#### Work instructions
Only lines containing "mkPageList" belong in the answer, each copied from the entries below.

#### The input
----------

(* ===== verification/PhysMemProofs.v ===== *)
(** The free list of the physical page manager as a list of page indexes: each
    list operation of kernel/mm/physical.cpp on it, and the pages it leaves alone. *)
From stdpp Require Import base list numbers.
From Stdlib Require Import ZArith Lia.
From S2P Require Import Prelude PhysMem.

Local Open Scope Z_scope.

(** ** Memory *)
Definition nextf (a : list Page) (p : nat) : option nat := a !! p ≫= next_page.
Definition prevf (a : list Page) (p : nat) : option nat := a !! p ≫= prev_page.

(** Everything of a page but its links. *)
Definition use_of (p : Page) : Z * Z * bool * bool := (phys_addr p, ref_count p, allocated p, kernel_page p).

Lemma load_ok a p : (p < length a)%nat -> exists pg, a !! p = Some pg /\ load a p = Ok pg.
Proof.
  intros Hp. destruct (lookup_lt_is_Some_2 a p Hp) as [pg Hpg]. exists pg. split; [done|].
  apply aget_ok; [lia|]. by rewrite Nat2Z.id.
Qed.

Lemma load_lookup a p pg : a !! p = Some pg -> load a p = Ok pg.
Proof. intros Hp. apply aget_ok; [lia|]. by rewrite Nat2Z.id. Qed.

Lemma page_store_ok a p f : (p < length a)%nat -> store a p f = Ok (alter f p a).
Proof.
  intros Hp. unfold store. destruct (load_ok a p Hp) as (pg & Hpg & ->). rewrite bind_ok, aset_ok by lia.
  rewrite Nat2Z.id. f_equal. apply list_eq. intros q. destruct (decide (p = q)) as [<-|Hne].
  - rewrite list_lookup_insert_eq, list_lookup_alter_eq, Hpg by done. done.
  - by rewrite list_lookup_insert_ne, list_lookup_alter_ne.
Qed.

Lemma lookup_alter_if (f : Page -> Page) (p : nat) (a : list Page) (q : nat) :
  alter f p a !! q = if decide (p = q) then f <$> a !! q else a !! q.
Proof.
  destruct (decide (p = q)) as [<-|Hne]; [by rewrite list_lookup_alter_eq|by rewrite list_lookup_alter_ne].
Qed.

Section Links.
Context (a : list Page) (p q : nat) (v : option nat).
Hypothesis Hp : (p < length a)%nat.

Lemma nextf_with_next : nextf (alter (with_next v) p a) q = if decide (p = q) then v else nextf a q.
Proof.
  unfold nextf. rewrite lookup_alter_if. destruct (decide (p = q)) as [<-|]; [|done].
  by destruct (lookup_lt_is_Some_2 a p Hp) as [pg ->].
Qed.

Lemma prevf_with_prev : prevf (alter (with_prev v) p a) q = if decide (p = q) then v else prevf a q.
Proof.
  unfold prevf. rewrite lookup_alter_if. destruct (decide (p = q)) as [<-|]; [|done].
  by destruct (lookup_lt_is_Some_2 a p Hp) as [pg ->].
Qed.
End Links.

Lemma nextf_with_prev a p q v : nextf (alter (with_prev v) p a) q = nextf a q.
Proof. unfold nextf. rewrite lookup_alter_if. destruct (decide (p = q)); [|done]. by destruct (a !! q). Qed.

Lemma prevf_with_next a p q v : prevf (alter (with_next v) p a) q = prevf a q.
Proof. unfold prevf. rewrite lookup_alter_if. destruct (decide (p = q)); [|done]. by destruct (a !! q). Qed.

Lemma map_use_alter f p a : (forall pg, use_of (f pg) = use_of pg) -> map use_of (alter f p a) = map use_of a.
Proof.
  intros Hf. apply list_eq. intros q. rewrite !list_lookup_fmap, lookup_alter_if.
  destruct (decide (p = q)); [|done]. destruct (a !! q); [|done]. cbn. by rewrite Hf.
Qed.

Lemma use_with_next p v a : map use_of (alter (with_next v) p a) = map use_of a.
Proof. by apply map_use_alter. Qed.
Lemma use_with_prev p v a : map use_of (alter (with_prev v) p a) = map use_of a.
Proof. by apply map_use_alter. Qed.

Lemma map_use_length (a b : list Page) : map use_of a = map use_of b -> length a = length b.
Proof. intros H. apply (f_equal length) in H. by rewrite !length_map in H. Qed.

Create Rewrite HintDb phys.
#[export] Hint Rewrite use_with_next use_with_prev nextf_with_prev prevf_with_next : phys.

(** ** The representation *)
Definition before {A} (l : list A) (k : nat) : option A := match k with O => None | S j => l !! j end.

Record list_rep (a : list Page) (l : PageList) (fl : list nat) : Prop := {
  lr_nodup : NoDup fl;
  lr_in : forall p, p ∈ fl -> (p < length a)%nat;
  lr_links : forall k p, fl !! k = Some p -> nextf a p = fl !! S k /\ prevf a p = before fl k;
  lr_head : head l = fl !! 0%nat;
  lr_tail : tail l = list.last fl;
  lr_size : size l = len fl }.

Lemma rep_nil a : list_rep a (mkPageList None None 0) [].
Proof. split; try done; [constructor|by intros p Hp%not_elem_of_nil]. Qed.

(** What the list operations change: links only, and the page taken or given. *)
Definition relinked (a a' : list Page) : Prop := map use_of a' = map use_of a.

Ltac links := autorewrite with phys; rewrite ?nextf_with_next, ?prevf_with_prev by (rewrite ?length_alter; lia);
  autorewrite with phys; rewrite ?nextf_with_next, ?prevf_with_prev by (rewrite ?length_alter; lia).

Lemma last_index {A} (l : list A) t : list.last l = Some t -> l !! (length l - 1)%nat = Some t /\ (0 < length l)%nat.
Proof.
  intros H. rewrite last_lookup in H. replace (length l - 1)%nat with (Nat.pred (length l)) by lia. split; [done|].
  destruct l; [done|cbn; lia].
Qed.

Lemma append_rep a l fl p :
  list_rep a l fl -> p ∉ fl -> (p < length a)%nat -> len fl + 1 < 2 ^ 32 ->
  exists a' l', append_page_list a l p = Ok (a', l') /\ list_rep a' l' (fl ++ [p]) /\ relinked a a'.
Proof.
  intros [Hn Hin Hl Hh Ht Hs] Hp Hpl Hsz. unfold append_page_list. rewrite page_store_ok, bind_ok by done.
  assert (NoDup (fl ++ [p])) as Hn'.
  { apply list.NoDup_app. split_and!; [done| |apply NoDup_singleton]. intros x Hx Hxp. apply list_elem_of_singleton in Hxp. by subst. }
  assert (forall q, q ∈ fl ++ [p] -> (q < length a)%nat) as Hin'.
  { intros q [Hq|Hq%list_elem_of_singleton]%elem_of_app; [by apply Hin|by subst]. }
  rewrite Ht. destruct (list.last fl) as [t|] eqn:Hlast.
  - destruct (last_index _ _ Hlast) as [Hti Hlen]. assert (t ∈ fl) as Htin by (by eapply list_elem_of_lookup_2).
    pose proof (Hin t Htin). assert (t <> p) as Htp by (by intros ->).
    rewrite !page_store_ok, bind_ok, page_store_ok, bind_ok, bind_ok by (rewrite ?length_alter; done).
    eexists _, _. split; [done|]. split; [|unfold relinked; by autorewrite with phys].
    split; cbn [head tail size]; try done.
    + intros q Hq. rewrite !length_alter. by apply Hin'.
    + intros k q Hk. links. destruct (decide (k < length fl)%nat) as [Hlt|Hge].
      * rewrite lookup_app_l in Hk by done. assert (q <> p) by (intros ->; apply Hp; by eapply list_elem_of_lookup_2).
        rewrite !(decide_False (P := p = q)) by done. destruct (Hl k q Hk) as [-> ->]. split.
        -- destruct (decide (t = q)) as [->|Hne].
           ++ assert (k = (length fl - 1)%nat) as -> by (by apply (NoDup_lookup fl _ _ q)).
              rewrite lookup_app_r by lia. by replace (S (length fl - 1) - length fl)%nat with 0%nat by lia.
           ++ assert (k <> length fl - 1)%nat by (intros ->; by simplify_eq). by rewrite lookup_app_l by lia.
        -- destruct k; [done|]. cbn [before]. by rewrite lookup_app_l by lia.
      * assert (k = length fl) as ->.
        { apply lookup_lt_Some in Hk. rewrite length_app in Hk. cbn in Hk. lia. }
        rewrite lookup_app_r, Nat.sub_diag in Hk by lia. injection Hk as <-.
        rewrite (decide_False (P := t = p)), !(decide_True (P := p = p)) by done. split.
        -- rewrite lookup_ge_None_2; [done|]. rewrite length_app. cbn. lia.
        -- destruct (length fl) as [|n] eqn:E; [lia|]. cbn [before]. rewrite lookup_app_l by lia.
           by replace n with (S n - 1)%nat by lia.
    + rewrite Hh. destruct fl; [done|done].
    + by rewrite last_snoc.
    + rewrite length_app, u32_small; cbn; lia.
  - apply last_None in Hlast as ->. rewrite page_store_ok, bind_ok, bind_ok by (rewrite ?length_alter; done).
    eexists _, _. split; [done|]. split; [|unfold relinked; by autorewrite with phys].
    split; cbn [head tail size]; try done.
    + intros q Hq. rewrite !length_alter. by apply Hin'.
    + intros [|k] q Hk; [|done]. injection Hk as <-. links. by rewrite !decide_True.
    + rewrite u32_small; cbn in *; lia.
Qed.

Lemma prepend_rep a l fl p :
  list_rep a l fl -> p ∉ fl -> (p < length a)%nat -> len fl + 1 < 2 ^ 32 ->
  exists a' l', prepend_page_list a l p = Ok (a', l') /\ list_rep a' l' (p :: fl) /\ relinked a a'.
Proof.
  intros [Hn Hin Hl Hh Ht Hs] Hp Hpl Hsz. unfold prepend_page_list. rewrite page_store_ok, bind_ok by done.
  assert (NoDup (p :: fl)) as Hn' by (by apply list.NoDup_cons).
  assert (forall q, q ∈ p :: fl -> (q < length a)%nat) as Hin'.
  { intros q [->|Hq]%elem_of_cons; [done|by apply Hin]. }
  rewrite Hh. destruct fl as [|h fl]; cbn [lookup list_lookup].
  - rewrite page_store_ok, bind_ok, bind_ok by (rewrite ?length_alter; done).
    eexists _, _. split; [done|]. split; [|unfold relinked; by autorewrite with phys].
    split; cbn [head tail size]; try done.
    + intros q Hq. rewrite !length_alter. by apply Hin'.
    + intros [|k] q Hk; [|done]. injection Hk as <-. links. by rewrite !decide_True.
    + rewrite u32_small; cbn in *; lia.
  - assert (h < length a)%nat by (apply Hin; constructor). assert (h <> p) by (intros ->; apply Hp; constructor).
    rewrite !page_store_ok, bind_ok, page_store_ok, bind_ok, bind_ok by (rewrite ?length_alter; done).
    eexists _, _. split; [done|]. split; [|unfold relinked; by autorewrite with phys].
    split; cbn [head tail size]; try done.
    + intros q Hq. rewrite !length_alter. by apply Hin'.
    + intros [|k] q Hk.
      * injection Hk as <-. links. by rewrite decide_True, (decide_False (P := h = p)), decide_True by done.
      * change ((h :: fl) !! k = Some q) in Hk. links.
        assert (q <> p) by (intros ->; apply Hp; by eapply list_elem_of_lookup_2).
        rewrite !(decide_False (P := p = q)) by done. destruct (Hl k q Hk) as [-> ->]. split; [done|].
        destruct k as [|k].
        -- injection Hk as <-. by rewrite decide_True.
        -- rewrite decide_False; [done|]. intros ->. assert (0 = S k)%nat; [|done]. by apply (NoDup_lookup (q :: fl) _ _ q).
    + rewrite u32_small; cbn [length] in *; lia.
Qed.

(** A store through a pointer that may be NULL. *)
Definition alter_opt (f : Page -> Page) (o : option nat) (a : list Page) : list Page :=
  match o with Some p => alter f p a | None => a end.

Lemma length_alter_opt f o a : length (alter_opt f o a) = length a.
Proof. destruct o; [apply length_alter|done]. Qed.

Lemma nextf_alter_opt a o v q :
  (forall p, o = Some p -> (p < length a)%nat) ->
  nextf (alter_opt (with_next v) o a) q = if decide (o = Some q) then v else nextf a q.
Proof.
  intros Ho. destruct o as [p|]; cbn [alter_opt].
  - rewrite nextf_with_next by auto. destruct (decide (p = q)), (decide (Some p = Some q)); congruence.
  - by rewrite decide_False.
Qed.

Lemma prevf_alter_opt a o v q :
  (forall p, o = Some p -> (p < length a)%nat) ->
  prevf (alter_opt (with_prev v) o a) q = if decide (o = Some q) then v else prevf a q.
Proof.
  intros Ho. destruct o as [p|]; cbn [alter_opt].
  - rewrite prevf_with_prev by auto. destruct (decide (p = q)), (decide (Some p = Some q)); congruence.
  - by rewrite decide_False.
Qed.

Lemma nextf_alter_opt_prev a o v q : nextf (alter_opt (with_prev v) o a) q = nextf a q.
Proof. destruct o; [apply nextf_with_prev|done]. Qed.
Lemma prevf_alter_opt_next a o v q : prevf (alter_opt (with_next v) o a) q = prevf a q.
Proof. destruct o; [apply prevf_with_next|done]. Qed.

Lemma use_alter_opt f o a : (forall pg, use_of (f pg) = use_of pg) -> map use_of (alter_opt f o a) = map use_of a.
Proof. intros Hf. destruct o; [by apply map_use_alter|done]. Qed.

(** The memory after [node], between [pv] and [nx], is unlinked. *)
Definition unlinked (a : list Page) (node : nat) (pv nx : option nat) : list Page :=
  alter (with_prev None) node (alter (with_next None) node
    (alter_opt (with_prev pv) nx (alter_opt (with_next nx) pv a))).

Lemma remove_runs a l p pv nx :
  (p < length a)%nat -> nextf a p = nx -> prevf a p = pv ->
  (forall q, pv = Some q \/ nx = Some q -> (q < length a)%nat /\ q <> p) -> 0 < size l < 2 ^ 32 ->
  remove_page_list a l p =
  Ok (unlinked a p pv nx,
      mkPageList (match pv with Some _ => head l | None => nx end) (match nx with Some _ => tail l | None => pv end)
        (size l - 1)).
Proof.
  intros Hp Hn Hv Ho Hs. unfold remove_page_list. destruct (load_ok a p Hp) as (n & Hna & ->). rewrite bind_ok.
  unfold nextf, prevf in Hn, Hv. rewrite Hna in Hn, Hv. cbn in Hn, Hv. subst pv nx.
  set (a1 := alter_opt (with_next (next_page n)) (prev_page n) a).
  assert (a1 !! p = Some n) as H1.
  { unfold a1. destruct (prev_page n) as [v|] eqn:Ev; cbn [alter_opt]; [|done].
    rewrite lookup_alter_if, decide_False; [done|]. apply (Ho v). auto. }
  assert (length a1 = length a) as Hl1 by apply length_alter_opt.
  assert (bind (match prev_page n with
    | Some q => a <- store a q (with_next (next_page n)) ;; Ok (a, head l)
    | None => Ok (a, next_page n) end) = @bind _ (list Page * PageList) (Ok (a1, match prev_page n with Some _ => head l | None => next_page n end))) as ->.
  { unfold a1. destruct (prev_page n) as [v|] eqn:Ev; cbn [alter_opt]; [|done].
    destruct (Ho v) as [Hv _]; [auto|]. by rewrite page_store_ok, bind_ok. }
  rewrite bind_ok, (load_lookup a1 p n), bind_ok by done. unfold unlinked. fold a1.
  destruct (next_page n) as [x|] eqn:Ex; cbn [alter_opt].
  - destruct (Ho x) as [Hx _]; [auto|]. rewrite page_store_ok, !bind_ok by lia.
    rewrite !page_store_ok, bind_ok, page_store_ok, bind_ok by (rewrite ?length_alter; lia).
    destruct (Z.ltb_spec 0 (size l)); [|lia]. by rewrite u32_small by lia.
  - rewrite bind_ok, !page_store_ok, bind_ok, page_store_ok, bind_ok by (rewrite ?length_alter; lia).
    destruct (Z.ltb_spec 0 (size l)); [|lia]. by rewrite u32_small by lia.
Qed.

Section Unlink.
Context (a : list Page) (l : PageList) (l1 l2 : list nat) (p : nat).
Let fl : list nat := l1 ++ p :: l2.
Hypothesis Hrep : list_rep a l fl.
Hypothesis Hmax : len fl < 2 ^ 32.

Let pv : option nat := before fl (length l1).
Let nx : option nat := fl !! S (length l1).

----------

#### Answer for the task
Lemma rep_nil a : list_rep a (mkPageList None None 0) [].
      mkPageList (match pv with Some _ => head l | None => nx end) (match nx with Some _ => tail l | None => pv end)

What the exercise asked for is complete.